- How to complete this task: Within the listing below, locate all lines containing the word "JavaScript". Copy each one.

-- Opening Marker --

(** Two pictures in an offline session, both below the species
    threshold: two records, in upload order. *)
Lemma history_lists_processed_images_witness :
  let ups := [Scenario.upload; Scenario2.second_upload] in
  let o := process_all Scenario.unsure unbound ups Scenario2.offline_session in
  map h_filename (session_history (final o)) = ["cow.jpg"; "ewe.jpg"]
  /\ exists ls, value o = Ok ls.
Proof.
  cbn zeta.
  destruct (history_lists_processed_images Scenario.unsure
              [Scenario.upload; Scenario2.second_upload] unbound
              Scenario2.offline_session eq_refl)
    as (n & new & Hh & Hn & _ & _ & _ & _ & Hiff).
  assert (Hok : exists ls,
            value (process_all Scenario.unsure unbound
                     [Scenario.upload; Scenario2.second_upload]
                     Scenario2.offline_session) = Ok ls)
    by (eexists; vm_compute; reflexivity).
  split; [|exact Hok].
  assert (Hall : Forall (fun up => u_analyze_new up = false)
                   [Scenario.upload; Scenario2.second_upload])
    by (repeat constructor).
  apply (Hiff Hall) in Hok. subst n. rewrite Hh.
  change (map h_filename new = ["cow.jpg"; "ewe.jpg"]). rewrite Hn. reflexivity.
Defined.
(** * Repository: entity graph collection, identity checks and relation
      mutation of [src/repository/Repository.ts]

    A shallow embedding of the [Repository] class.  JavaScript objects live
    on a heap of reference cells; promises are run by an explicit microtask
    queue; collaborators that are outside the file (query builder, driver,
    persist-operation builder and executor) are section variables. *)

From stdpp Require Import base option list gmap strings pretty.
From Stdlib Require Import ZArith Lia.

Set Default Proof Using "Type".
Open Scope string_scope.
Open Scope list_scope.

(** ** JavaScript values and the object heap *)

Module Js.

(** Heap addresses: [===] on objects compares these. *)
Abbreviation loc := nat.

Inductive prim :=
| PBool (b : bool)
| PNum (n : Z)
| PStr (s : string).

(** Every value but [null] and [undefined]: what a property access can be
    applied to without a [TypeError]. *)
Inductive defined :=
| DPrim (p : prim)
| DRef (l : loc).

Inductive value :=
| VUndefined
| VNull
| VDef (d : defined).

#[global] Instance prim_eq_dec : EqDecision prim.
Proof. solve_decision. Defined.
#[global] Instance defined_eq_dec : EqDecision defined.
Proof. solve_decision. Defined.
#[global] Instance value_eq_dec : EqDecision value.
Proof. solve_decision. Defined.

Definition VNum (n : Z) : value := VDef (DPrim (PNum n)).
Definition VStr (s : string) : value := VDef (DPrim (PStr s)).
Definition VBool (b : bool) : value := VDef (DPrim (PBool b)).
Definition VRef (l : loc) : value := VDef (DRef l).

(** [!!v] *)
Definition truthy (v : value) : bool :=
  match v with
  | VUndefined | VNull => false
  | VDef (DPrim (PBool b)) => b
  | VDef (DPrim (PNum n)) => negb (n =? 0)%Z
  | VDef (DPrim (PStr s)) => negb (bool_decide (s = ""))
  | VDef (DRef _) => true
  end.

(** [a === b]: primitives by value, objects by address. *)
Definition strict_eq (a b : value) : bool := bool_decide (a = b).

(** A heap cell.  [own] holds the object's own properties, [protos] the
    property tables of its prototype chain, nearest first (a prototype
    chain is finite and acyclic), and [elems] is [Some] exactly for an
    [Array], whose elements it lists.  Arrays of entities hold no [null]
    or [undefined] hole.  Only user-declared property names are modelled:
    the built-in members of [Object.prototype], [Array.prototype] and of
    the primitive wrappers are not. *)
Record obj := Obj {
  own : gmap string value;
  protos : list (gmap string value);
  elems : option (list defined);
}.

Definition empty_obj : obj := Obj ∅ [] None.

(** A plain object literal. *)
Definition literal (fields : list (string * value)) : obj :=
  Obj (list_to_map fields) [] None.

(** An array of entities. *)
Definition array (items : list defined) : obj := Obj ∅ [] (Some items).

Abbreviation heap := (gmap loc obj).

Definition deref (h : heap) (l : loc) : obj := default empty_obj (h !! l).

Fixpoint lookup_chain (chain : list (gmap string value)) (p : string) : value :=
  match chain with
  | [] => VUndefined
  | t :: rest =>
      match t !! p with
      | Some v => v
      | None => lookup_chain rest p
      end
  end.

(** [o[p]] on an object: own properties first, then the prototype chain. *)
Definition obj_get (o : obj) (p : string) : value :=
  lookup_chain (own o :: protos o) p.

-- Closing Marker --
-- Opening Marker --

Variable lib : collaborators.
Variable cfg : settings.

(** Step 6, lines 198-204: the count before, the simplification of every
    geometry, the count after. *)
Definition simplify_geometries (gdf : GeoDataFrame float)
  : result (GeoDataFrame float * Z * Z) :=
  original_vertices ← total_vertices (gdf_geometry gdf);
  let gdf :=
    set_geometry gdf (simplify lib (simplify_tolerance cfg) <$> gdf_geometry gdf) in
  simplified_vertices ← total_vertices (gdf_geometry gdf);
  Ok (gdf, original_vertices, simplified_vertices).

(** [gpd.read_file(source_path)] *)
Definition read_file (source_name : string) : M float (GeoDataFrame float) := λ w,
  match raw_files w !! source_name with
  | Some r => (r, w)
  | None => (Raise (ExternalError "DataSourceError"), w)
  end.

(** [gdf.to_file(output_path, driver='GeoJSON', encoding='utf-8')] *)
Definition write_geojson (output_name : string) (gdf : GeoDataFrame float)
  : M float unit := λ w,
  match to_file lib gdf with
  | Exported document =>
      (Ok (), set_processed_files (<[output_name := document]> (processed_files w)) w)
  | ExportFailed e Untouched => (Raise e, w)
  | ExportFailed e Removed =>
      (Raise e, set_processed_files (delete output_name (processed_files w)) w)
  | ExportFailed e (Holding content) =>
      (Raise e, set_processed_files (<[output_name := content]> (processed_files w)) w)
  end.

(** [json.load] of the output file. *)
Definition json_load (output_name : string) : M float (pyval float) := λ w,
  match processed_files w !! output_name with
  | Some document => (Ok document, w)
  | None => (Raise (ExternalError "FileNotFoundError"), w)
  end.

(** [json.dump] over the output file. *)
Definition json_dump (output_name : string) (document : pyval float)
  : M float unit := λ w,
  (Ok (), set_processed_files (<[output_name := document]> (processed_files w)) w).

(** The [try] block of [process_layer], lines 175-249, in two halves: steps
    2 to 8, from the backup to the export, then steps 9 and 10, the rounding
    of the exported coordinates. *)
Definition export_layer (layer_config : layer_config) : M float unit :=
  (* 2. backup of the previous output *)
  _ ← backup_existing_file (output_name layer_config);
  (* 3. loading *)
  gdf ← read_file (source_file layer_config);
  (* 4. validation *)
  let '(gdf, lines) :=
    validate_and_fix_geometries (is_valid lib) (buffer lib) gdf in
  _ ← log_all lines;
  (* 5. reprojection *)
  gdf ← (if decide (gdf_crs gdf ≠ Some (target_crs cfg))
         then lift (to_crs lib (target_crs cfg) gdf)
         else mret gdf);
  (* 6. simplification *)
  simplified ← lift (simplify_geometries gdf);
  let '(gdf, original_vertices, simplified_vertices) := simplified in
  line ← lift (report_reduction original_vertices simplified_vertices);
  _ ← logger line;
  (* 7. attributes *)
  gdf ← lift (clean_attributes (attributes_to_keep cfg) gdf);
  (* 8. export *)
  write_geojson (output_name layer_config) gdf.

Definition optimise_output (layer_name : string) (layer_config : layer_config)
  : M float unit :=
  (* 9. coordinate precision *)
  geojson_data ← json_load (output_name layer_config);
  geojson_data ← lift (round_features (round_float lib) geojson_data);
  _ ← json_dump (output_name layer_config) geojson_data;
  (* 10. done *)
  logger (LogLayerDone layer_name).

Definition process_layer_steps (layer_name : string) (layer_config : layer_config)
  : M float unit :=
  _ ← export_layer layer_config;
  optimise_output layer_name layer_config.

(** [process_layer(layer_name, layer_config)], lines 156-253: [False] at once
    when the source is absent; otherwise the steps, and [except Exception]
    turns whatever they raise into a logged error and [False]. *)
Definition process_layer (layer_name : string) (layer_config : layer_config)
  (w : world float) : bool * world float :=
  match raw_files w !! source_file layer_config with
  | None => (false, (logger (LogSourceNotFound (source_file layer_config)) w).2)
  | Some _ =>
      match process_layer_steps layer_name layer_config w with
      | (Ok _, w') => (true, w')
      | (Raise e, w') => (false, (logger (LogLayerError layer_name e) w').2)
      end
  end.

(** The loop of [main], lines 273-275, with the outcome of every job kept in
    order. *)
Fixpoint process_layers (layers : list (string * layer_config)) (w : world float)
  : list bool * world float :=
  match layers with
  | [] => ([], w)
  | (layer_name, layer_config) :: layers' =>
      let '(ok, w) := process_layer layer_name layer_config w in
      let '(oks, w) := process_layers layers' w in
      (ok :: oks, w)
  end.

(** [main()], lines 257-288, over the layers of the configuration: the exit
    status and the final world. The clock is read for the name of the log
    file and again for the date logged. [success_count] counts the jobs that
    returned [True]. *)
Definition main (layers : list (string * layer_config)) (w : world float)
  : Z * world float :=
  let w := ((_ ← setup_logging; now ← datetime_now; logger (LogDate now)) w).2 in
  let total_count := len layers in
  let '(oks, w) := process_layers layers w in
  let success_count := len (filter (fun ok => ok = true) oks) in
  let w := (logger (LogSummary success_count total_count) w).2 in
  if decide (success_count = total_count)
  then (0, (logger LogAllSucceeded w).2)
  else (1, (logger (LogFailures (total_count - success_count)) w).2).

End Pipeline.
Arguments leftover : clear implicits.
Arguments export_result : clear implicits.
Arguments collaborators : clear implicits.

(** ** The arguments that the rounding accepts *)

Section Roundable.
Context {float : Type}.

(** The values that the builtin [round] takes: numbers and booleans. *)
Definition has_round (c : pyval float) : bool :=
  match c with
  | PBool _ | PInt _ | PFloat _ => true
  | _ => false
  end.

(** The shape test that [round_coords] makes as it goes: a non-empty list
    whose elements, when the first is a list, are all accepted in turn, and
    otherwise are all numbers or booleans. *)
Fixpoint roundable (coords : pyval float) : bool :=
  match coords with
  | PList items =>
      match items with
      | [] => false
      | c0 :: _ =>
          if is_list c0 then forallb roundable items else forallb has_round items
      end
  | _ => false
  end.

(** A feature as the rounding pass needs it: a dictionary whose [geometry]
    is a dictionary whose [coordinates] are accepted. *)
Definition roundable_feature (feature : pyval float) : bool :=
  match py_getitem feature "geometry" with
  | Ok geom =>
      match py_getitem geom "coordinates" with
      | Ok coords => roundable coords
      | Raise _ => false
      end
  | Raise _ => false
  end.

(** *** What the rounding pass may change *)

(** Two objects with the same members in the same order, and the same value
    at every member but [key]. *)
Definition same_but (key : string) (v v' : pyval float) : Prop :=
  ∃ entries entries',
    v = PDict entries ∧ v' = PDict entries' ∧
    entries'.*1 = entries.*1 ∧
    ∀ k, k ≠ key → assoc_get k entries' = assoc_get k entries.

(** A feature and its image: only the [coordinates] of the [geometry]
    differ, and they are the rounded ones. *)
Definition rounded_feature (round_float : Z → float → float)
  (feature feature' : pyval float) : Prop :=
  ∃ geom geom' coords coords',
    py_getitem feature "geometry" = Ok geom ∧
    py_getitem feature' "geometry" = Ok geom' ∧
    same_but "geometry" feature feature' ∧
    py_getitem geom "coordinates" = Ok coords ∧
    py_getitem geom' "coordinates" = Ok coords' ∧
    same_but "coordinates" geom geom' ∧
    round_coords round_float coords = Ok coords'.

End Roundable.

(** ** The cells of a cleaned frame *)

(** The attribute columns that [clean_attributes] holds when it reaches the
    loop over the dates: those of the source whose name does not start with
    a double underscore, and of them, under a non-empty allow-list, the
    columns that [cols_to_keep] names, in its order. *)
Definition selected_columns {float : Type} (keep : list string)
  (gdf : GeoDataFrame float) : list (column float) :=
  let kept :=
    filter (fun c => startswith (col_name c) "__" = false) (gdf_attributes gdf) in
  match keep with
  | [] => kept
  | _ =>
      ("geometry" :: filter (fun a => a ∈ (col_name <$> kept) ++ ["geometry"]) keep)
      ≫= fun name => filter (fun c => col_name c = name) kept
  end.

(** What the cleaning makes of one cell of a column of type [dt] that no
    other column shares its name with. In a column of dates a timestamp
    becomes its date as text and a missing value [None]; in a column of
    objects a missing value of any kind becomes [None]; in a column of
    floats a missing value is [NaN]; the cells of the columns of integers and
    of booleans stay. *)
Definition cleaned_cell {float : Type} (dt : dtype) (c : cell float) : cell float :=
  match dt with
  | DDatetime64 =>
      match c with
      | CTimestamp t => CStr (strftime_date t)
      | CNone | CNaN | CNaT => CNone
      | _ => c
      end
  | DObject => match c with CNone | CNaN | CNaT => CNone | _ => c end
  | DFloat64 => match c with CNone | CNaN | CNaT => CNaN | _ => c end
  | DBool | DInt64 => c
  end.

-- Closing Marker --
-- Opening Marker --

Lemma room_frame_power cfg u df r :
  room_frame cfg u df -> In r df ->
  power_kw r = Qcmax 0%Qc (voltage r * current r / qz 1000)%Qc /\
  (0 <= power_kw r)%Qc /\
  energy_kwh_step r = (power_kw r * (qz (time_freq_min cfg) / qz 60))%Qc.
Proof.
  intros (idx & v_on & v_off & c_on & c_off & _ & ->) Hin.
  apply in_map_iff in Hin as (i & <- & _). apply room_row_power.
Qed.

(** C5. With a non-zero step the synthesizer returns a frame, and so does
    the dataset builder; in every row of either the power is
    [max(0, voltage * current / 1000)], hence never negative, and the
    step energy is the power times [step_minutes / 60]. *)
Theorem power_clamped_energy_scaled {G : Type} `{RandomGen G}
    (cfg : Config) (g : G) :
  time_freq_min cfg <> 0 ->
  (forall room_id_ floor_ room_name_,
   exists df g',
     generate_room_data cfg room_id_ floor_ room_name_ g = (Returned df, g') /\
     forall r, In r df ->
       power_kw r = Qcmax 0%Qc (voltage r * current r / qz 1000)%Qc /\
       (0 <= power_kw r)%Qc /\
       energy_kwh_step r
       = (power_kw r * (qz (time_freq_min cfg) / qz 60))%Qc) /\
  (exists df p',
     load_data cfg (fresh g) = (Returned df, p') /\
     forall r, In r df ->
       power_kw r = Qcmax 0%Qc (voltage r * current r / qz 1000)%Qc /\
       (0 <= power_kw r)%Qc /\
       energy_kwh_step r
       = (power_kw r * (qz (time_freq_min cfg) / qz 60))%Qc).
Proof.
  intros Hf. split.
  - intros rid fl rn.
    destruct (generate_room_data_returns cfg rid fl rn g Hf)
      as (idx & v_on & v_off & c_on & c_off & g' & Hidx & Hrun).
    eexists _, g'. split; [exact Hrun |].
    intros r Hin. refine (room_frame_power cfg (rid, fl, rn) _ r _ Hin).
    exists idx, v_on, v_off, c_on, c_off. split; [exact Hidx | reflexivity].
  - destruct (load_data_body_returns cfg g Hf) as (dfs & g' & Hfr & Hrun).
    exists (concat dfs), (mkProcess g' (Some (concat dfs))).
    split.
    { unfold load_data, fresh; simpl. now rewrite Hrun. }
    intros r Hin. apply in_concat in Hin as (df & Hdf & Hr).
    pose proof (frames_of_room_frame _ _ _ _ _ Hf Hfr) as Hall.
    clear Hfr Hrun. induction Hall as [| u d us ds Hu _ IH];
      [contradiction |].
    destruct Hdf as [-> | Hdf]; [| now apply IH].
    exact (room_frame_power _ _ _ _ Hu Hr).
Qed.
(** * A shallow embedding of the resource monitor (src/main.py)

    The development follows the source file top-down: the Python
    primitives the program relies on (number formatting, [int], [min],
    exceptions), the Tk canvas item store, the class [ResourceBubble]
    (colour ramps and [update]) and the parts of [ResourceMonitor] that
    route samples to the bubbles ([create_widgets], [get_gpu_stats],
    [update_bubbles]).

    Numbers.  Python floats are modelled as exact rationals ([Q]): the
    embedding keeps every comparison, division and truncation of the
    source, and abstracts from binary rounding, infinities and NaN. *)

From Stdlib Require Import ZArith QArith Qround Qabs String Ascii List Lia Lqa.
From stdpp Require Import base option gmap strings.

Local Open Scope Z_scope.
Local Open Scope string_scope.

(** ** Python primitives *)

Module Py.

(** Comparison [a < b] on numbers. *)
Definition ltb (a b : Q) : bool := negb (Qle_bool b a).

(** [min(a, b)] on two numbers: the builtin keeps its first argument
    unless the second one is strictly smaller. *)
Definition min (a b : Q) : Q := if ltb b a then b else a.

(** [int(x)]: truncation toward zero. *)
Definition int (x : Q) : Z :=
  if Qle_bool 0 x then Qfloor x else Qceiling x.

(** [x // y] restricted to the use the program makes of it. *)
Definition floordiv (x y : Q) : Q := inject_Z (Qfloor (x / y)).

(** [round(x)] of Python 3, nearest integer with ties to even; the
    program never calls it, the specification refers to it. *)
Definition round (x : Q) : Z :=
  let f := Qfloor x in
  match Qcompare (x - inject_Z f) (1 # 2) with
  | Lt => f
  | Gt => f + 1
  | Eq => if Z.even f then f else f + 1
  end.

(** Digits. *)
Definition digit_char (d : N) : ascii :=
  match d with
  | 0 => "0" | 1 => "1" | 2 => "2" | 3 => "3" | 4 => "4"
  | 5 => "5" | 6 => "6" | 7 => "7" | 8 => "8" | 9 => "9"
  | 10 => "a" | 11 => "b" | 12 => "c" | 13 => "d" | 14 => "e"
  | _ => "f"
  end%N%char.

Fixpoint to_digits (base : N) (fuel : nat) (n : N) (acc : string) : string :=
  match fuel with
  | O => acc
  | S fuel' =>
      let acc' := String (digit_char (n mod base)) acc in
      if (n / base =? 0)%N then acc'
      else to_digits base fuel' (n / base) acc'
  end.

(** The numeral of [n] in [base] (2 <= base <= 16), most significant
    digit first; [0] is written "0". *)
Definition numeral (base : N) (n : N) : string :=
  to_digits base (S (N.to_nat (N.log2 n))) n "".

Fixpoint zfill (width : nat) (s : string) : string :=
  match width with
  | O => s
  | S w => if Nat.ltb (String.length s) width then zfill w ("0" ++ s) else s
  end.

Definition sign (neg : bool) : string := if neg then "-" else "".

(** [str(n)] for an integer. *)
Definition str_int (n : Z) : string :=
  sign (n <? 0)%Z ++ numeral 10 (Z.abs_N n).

-- Closing Marker --

- Task response:
    A shallow embedding of the [Repository] class.  JavaScript objects live
(** ** JavaScript values and the object heap *)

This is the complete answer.